Before the colonial era, 100,000s of people lived on the land now called California, and many of their cultures manipulated fire to control the availability of plants they used for food, fuel, tools, and ritual. Contemporary tribes continue to use fire to maintain desired habitat and natural resources.
Frank Lake, an ecologist with the U.S. Forest Service’s Pacific Southwest Station, will lead a field trip to the Stone Lake National Wildlife Refuge during the Ecological Society of America’s 99th Annual Meeting in Sacramento, Cal., this August. Visitors will learn about plant and animal species of cultural importance to local tribes. Don Hankins, a faculty associate at California State University at Chico and a member of the Miwok people, will co-lead the trip, which will end with a visit to California State Indian Museum.
Lake will also host a special session on a “sense of place,” sponsored by the Traditional Ecological Knowledge section of the Ecological Society, that will bring representatives of local tribes into the Annual Meeting to share their cultural and professional experiences working on tribal natural resources issues.
“The fascinating thing about the Sacramento Valley and the Miwok lands where we are taking the field trip is that it was a fire and flood system,” said Lake. “To maintain the blue and valley oak, you need an anthropogenic fire system.”

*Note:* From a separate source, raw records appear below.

Fixpoint heapifyUp (fuel : nat) d (idx : nat) ht : outcome (list (pair K V)) :=
  match idx with
  | O => mret d
  | S idx' =>
    match fuel with
    | O => Panics "out of fuel"
    | S fuel =>
      let parent := (idx' / 2)%nat in
      p ← at_index d parent; q ← at_index d idx;
      if (if (ht =? MinHeapType)%Z then gleb (key p) (key q)
          else ggeb (key p) (key q) : bool)
      then mret d
      else d' ← swap d parent idx; heapifyUp fuel d' parent ht
    end
  end.

Definition Push h (k : K) (v : V) : outcome (Heap K V) :=
  let d := data h ++ [Pair k v] in
  d' ← heapifyUp (length d) d (length d - 1) (heapType h);
  mret (MkHeap (heapType h) d').

Definition Pop h : outcome (Heap K V * (K * V * bool)) :=
  if decide (length (data h) = 0)%nat then mret (h, (go_zero, go_zero, false))
  else
    min ← at_index (data h) 0;
    let lastIdx := (length (data h) - 1)%nat in
    last ← at_index (data h) lastIdx;
    let d := take lastIdx (<[0%nat := last]> (data h)) in
    d' ← heapifyDown (S (length d)) d 0 (heapType h);
    mret (MkHeap (heapType h) d', (key min, val min, true)).

Definition Peak h : K * V * bool :=
  match data h with
  | [] => (go_zero, go_zero, false)
  | min :: _ => (key min, val min, true)
  end.

Definition Len h : Z := Z.of_nat (length (data h)).

End code.

(** ** The heap order *)

Section order.
Context {K V : Type} {OK : GoOrdered K} {OL : GoOrderedLaws K}.
Context {ZK : GoZero K} {ZV : GoZero V}.
Implicit Types (d : list (pair K V)) (h : Heap K V) (ht : HeapType) (i j : nat).

(** [a] must not sit below [b]: the strict order of the heap's type. *)
Definition wins ht (a b : K) : bool :=
  if (ht =? MinHeapType)%Z then gltb a b else ggtb a b.

(** [a] may sit above [b]. *)
Definition above ht (a b : K) : Prop := wins ht b a = false.

Lemma gltb_false_trans (a b c : K) : gltb b a = false → gltb c b = false → gltb c a = false.
Proof.
  intros H1 H2. destruct (gltb c a) eqn:H3; [|done]. apply gltb_lt in H3.
  destruct (gcmp b c) eqn:Hbc.
  - apply gcmp_eq_iff in Hbc as ->. apply gltb_lt in H3. congruence.
  - assert (gltb b a = true); [|congruence]. apply gltb_lt. by eapply gcmp_lt_trans.
  - apply gcmp_gt, gltb_lt in Hbc. congruence.
Qed.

Lake, raised among the Yurok and Karuk tribes in the Klamath River area of northernmost California, began his career with an interest in fisheries, but soon realized he would need to understand fire to restore salmon. Fire exerts a powerful effect on ecosystems, including the quality and quantity of water available in watersheds, in part by reducing the density of vegetation.
“Those trees that have grown up since fire suppression are like straws sucking up the groundwater,” Lake said.
The convergence of the Sacramento and San Joaquin rivers was historically one of the largest salmon bearing runs on the West Coast, Lake said, and the Miwok, Patwin and Yokut tribal peoples who lived in the area saw and understood how fire was involved.
California native cultures burned patches of forest in deliberate sequence to diversify the resources available within their region. The first year after a fire brought sprouts for forage and basketry. In 3 to 5 years, shrubs produced a wealth of berries. Mature trees remained for the acorn harvest, but burning also made way for the next generation of trees, to ensure a consistent future crop. Opening the landscape improved game and travel, and created sacred spaces.
“They were aware of the succession, so they staggered burns by 5 to 10 years to create mosaics of forest in different stages, which added a lot of diversity for a short proximity area of the same forest type,” Lake said. “Complex tribal knowledge of that pattern across the landscape gave them access to different seral stages of soil and vegetation when tribes made their seasonal rounds.”
In oak woodlands, burning killed mold and pests like the filbert weevil and filbert moth harbored by the duff and litter on the ground. People strategically burned in the fall, after the first rain, to hit a vulnerable time in the life cycle of the pests, and maximize the next acorn crop. Lake thinks that understanding tribal use of these forest environments has context for and relevance to contemporary management and restoration of endangered ecosystems and tribal cultures.
“Working closely with tribes, the government can meet its trust responsibility and have accountability to tribes, and also fulfill the public trust of protection of life, property, and resources,” Lake said. “By aligning tribal values with public values you can get a win-win, reduce fire along wildlife-urban interfaces, and make landscapes more resilient.”